Weniger Arbeitslose, höhere Löhne
Im kommenden Jahr dürfte der Zuwachs allerdings geringer ausfallen und 2,0 Prozent erreichen, erwarten die Experten. Laut Gutachten werden 2011 durchschnittlich weniger als drei Millionen Arbeitslose erwartet, die niedrigste Zahl seit 1992. in diesem Jahr werde die der registrierten Arbeitslosen im Schnitt bei 3,2 Millionen liegen.
Die Arbeitnehmer in Deutschland können sich wegen des Aufschwungs nach Ansicht der Ökonomen 2011 auf kräftige Lohnerhöhungen freuen. Die Bruttolöhne und -gehälter dürften im kommenden Jahr um 2,8 Prozent steigen. Dadurch werde sich auch der private Konsum im kommenden Jahr zu einer Stütze des Wirtschaftswachstums entwickeln.
Deutsches Wachstum weit über EU-Durchschnitt
Mit einem Wachstum von 3,5 Prozent läge Deutschland deutlich über dem Durchschnitt in Europa, das ohne Deutschland nur gut 1 Prozent Wachstum in diesem Jahr erlebe, sowie auch über den allermeisten anderen Industriestaaten der Welt.
Ökonomen fordern Haushaltssanierung
Die gute Konjunkturentwicklung entlastet auch den Staatshaushalt: Die Defizitquote werde 2011 nur noch 2,7 Prozent betragen nach einem Defizit von 3,8 Prozent im laufenden Jahr. An die deutsche Regierung richten die Institute dennoch die dringende Aufforderung, den Kurs der Haushaltskonsolidierung verschärft weiterzuführen. Die gute Konjunkturentwicklung müsse genutzt werden, um die Defizite zu senken.
In ihrem Gutachten weisen die Experten aber auch auf die weltweiten Risiken für die Konjunktur hin. In den USA laufe die Erholung nur schleppend. Risiken sehen sie auch im weiter stark wachsenden China, wo sich in manchen Landesteilen eine Immobilienpreisblase aufbaue. In Europa seien die Staatsschuldenkrisen noch nicht gelöst.
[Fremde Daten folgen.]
(** One whose answer is short enough. *)
Lemma exchange_ok t s c b path message options w m :
  up s b w -> talks t s c -> (forall d, get_timeout options = Some d -> slack < d) ->
  blen (payload_of t message) <= 1024 -> slight path (get_metadata options) ->
  answer_of b (payload_of t message) = Some m -> blen m <= 1024 ->
  exists request h ts w',
    cr_call_raw ct t path message options w = (Ok (call_response m h ts), w') /\
    is_ok (copy (cr_view ct) h) = true /\ is_ok (copy (cr_view ct) ts) = true /\
    recorded s w' = recorded s w ++ [request] /\
    arrives t path message (get_metadata options) request /\
    up s b w' /\ touches (eq s) (fun _ => False) w w' /\ time w <= time w' <= time w + slack.
Proof.
  intros Hup Ht Hd Hfit Hhead Ha Hm. pose proof (talks_limit _ _ _ Ht) as Hl.
  assert (modest t b path message (get_metadata options)) as Hmod.
  { apply (talks_modest t s c); [done..| |done]. unfold brief, answer_of, WINDOW in *. destruct b; simplify_eq; done || lia. }
  destruct (exchange t s b path message options w m Hup (talks_to _ _ _ Ht)
    (talks_prompt _ _ _ Ht options Hd) Hmod Ha) as (request & r & w' & E & Hr & H).
  destruct (N.leb_spec (blen m) (limit t)); [|lia]. destruct Hr as (h & ts & -> & Hh & Hts).
  by exists request, h, ts, w'.
Qed.

(** A call to a peer that says it is unavailable. *)
Lemma exchange_refused t s c text path message options w :
  up s (ReplyStatus "14" (Some text) None) w -> printable text = true ->
  talks t s c -> (forall d, get_timeout options = Some d -> slack < d) ->
  blen (payload_of t message) <= 1024 -> slight path (get_metadata options) ->
  N.of_nat (str_len text) <= 1000 ->
  exists request e details trailers w',
    cr_call_raw ct t path message options w = (Err (Status path Unavailable e details trailers), w') /\
    recorded s w' = recorded s w ++ [request] /\
    arrives t path message (get_metadata options) request /\
    up s (ReplyStatus "14" (Some text) None) w' /\ time w <= time w' <= time w + slack.
Proof.
  intros Hup Hp Ht Hd Hfit Hh Htext.
  assert (modest t (ReplyStatus "14" (Some text) None) path message (get_metadata options)) as Hmod.
  { apply (talks_modest t s c); [done..| |done]. cbn. lia. }
  pose proof (modest_fits _ _ _ _ _ Hmod) as Hfit32.
  destruct (call_up ct t s _ path message options w Hup (talks_to _ _ _ Ht) I
    (talks_prompt _ _ _ Ht options Hd) Hmod) as
    (request & r & w' & E & Hs & [_ Herr] & Hr & Hup' & _ & Htime).
  destruct (proj2 (peer_status_answer "14" (Some text) None (frames_of request))) as
    (_ & _ & _ & _ & Hst & _). { by intros m [= <-]. }
  destruct (Herr (Hst eq_refl)) as (e & details & ts & ->).
  exists (record_of request), e, details, ts, w'. split_and!; try done; [by apply sends_arrives|lia..].
Qed.
End lemmas.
Die Bundesregierung wird nicht zuletzt auf der Basis des Herbstgutachtens ihre eigene Konjunkturprognose aktualisieren und am Donnerstag kommender Woche vorlegen. Im April hatte die Regierung ein Wachstum von 1,4 Prozent für 2010 und von 1,6 Prozent für 2011 vorausgesagt. Dass diese Werte deutlich nach oben korrigiert werden, davon ist nach den Aussagen verschiedener Regierungsmitglieder auszugehen.
Zu den Instituten, die das Herbstgutachten erstellen, gehören das Kieler IfW, das Münchner Ifo, das IWH aus Halle, das RWI Essen, das ZEW aus Mannheim, das Züricher KOF, das Wiener IHS sowie die Experten von Kiel Economics.